◆ Directions ◆
Your answer must be the lines of the entries below, exactly as written, from the first line through the line containing "The cache's mutex".

Dataset excerpts
● ● ● ● ● ● ●

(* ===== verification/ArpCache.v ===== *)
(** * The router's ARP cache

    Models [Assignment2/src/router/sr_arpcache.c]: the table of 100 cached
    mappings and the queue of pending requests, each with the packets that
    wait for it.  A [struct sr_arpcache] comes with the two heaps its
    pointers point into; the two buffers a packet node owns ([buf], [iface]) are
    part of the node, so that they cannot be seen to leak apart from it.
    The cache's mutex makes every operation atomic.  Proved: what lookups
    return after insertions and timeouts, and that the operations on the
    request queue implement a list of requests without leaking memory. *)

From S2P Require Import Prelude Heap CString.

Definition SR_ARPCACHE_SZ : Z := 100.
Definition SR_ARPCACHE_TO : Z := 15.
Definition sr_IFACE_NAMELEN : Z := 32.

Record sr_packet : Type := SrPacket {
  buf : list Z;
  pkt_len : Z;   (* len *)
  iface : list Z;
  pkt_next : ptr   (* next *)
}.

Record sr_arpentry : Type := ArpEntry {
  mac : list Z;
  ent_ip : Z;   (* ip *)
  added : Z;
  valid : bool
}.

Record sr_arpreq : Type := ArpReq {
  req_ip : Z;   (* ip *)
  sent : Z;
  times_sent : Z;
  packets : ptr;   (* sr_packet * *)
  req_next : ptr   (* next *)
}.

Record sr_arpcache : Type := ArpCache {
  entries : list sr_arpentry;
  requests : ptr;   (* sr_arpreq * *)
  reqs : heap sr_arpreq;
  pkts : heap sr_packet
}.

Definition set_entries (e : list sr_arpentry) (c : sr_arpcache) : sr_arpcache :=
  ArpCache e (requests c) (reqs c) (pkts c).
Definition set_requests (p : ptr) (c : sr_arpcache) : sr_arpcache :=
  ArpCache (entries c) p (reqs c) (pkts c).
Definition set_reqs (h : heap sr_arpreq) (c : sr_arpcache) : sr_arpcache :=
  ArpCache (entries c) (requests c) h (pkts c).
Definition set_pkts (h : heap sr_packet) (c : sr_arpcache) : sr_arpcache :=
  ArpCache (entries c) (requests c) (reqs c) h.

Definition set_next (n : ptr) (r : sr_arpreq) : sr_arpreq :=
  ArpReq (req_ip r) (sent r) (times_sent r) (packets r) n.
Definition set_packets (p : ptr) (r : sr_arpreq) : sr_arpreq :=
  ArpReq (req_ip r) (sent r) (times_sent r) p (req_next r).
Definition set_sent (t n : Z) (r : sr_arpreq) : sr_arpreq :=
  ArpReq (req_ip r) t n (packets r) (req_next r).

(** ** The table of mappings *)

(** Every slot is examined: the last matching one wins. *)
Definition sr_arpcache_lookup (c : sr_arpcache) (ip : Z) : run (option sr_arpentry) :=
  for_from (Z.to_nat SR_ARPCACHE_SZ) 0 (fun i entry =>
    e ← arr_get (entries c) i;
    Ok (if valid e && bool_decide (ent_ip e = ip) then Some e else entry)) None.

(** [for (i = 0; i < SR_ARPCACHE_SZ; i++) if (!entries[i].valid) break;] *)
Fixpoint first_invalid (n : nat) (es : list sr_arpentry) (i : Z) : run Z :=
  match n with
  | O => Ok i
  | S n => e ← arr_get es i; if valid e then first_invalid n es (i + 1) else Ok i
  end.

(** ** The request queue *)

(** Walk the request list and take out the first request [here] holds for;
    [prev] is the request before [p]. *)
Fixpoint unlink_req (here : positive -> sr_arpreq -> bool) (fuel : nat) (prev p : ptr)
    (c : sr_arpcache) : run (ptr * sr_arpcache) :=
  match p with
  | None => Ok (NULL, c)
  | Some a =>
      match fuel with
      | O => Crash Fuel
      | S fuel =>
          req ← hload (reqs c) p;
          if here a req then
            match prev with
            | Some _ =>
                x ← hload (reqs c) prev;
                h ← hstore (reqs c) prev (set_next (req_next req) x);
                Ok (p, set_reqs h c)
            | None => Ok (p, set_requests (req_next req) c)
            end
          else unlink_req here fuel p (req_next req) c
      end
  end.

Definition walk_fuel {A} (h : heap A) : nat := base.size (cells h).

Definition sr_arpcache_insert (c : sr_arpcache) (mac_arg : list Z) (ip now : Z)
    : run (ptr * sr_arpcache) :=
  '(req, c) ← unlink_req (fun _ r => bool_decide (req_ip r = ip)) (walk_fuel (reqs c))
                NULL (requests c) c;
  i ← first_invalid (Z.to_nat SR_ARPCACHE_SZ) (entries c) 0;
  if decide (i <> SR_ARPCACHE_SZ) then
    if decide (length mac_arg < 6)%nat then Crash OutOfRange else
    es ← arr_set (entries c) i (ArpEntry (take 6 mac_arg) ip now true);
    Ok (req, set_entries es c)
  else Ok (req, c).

● ● ● ● ● ● ●

◆ Response area ◆
(* ===== verification/ArpCache.v ===== *)
(** * The router's ARP cache

    Models [Assignment2/src/router/sr_arpcache.c]: the table of 100 cached
    mappings and the queue of pending requests, each with the packets that
    wait for it.  A [struct sr_arpcache] comes with the two heaps its
    pointers point into; the two buffers a packet node owns ([buf], [iface]) are
    part of the node, so that they cannot be seen to leak apart from it.
    The cache's mutex makes every operation atomic.  Proved: what lookups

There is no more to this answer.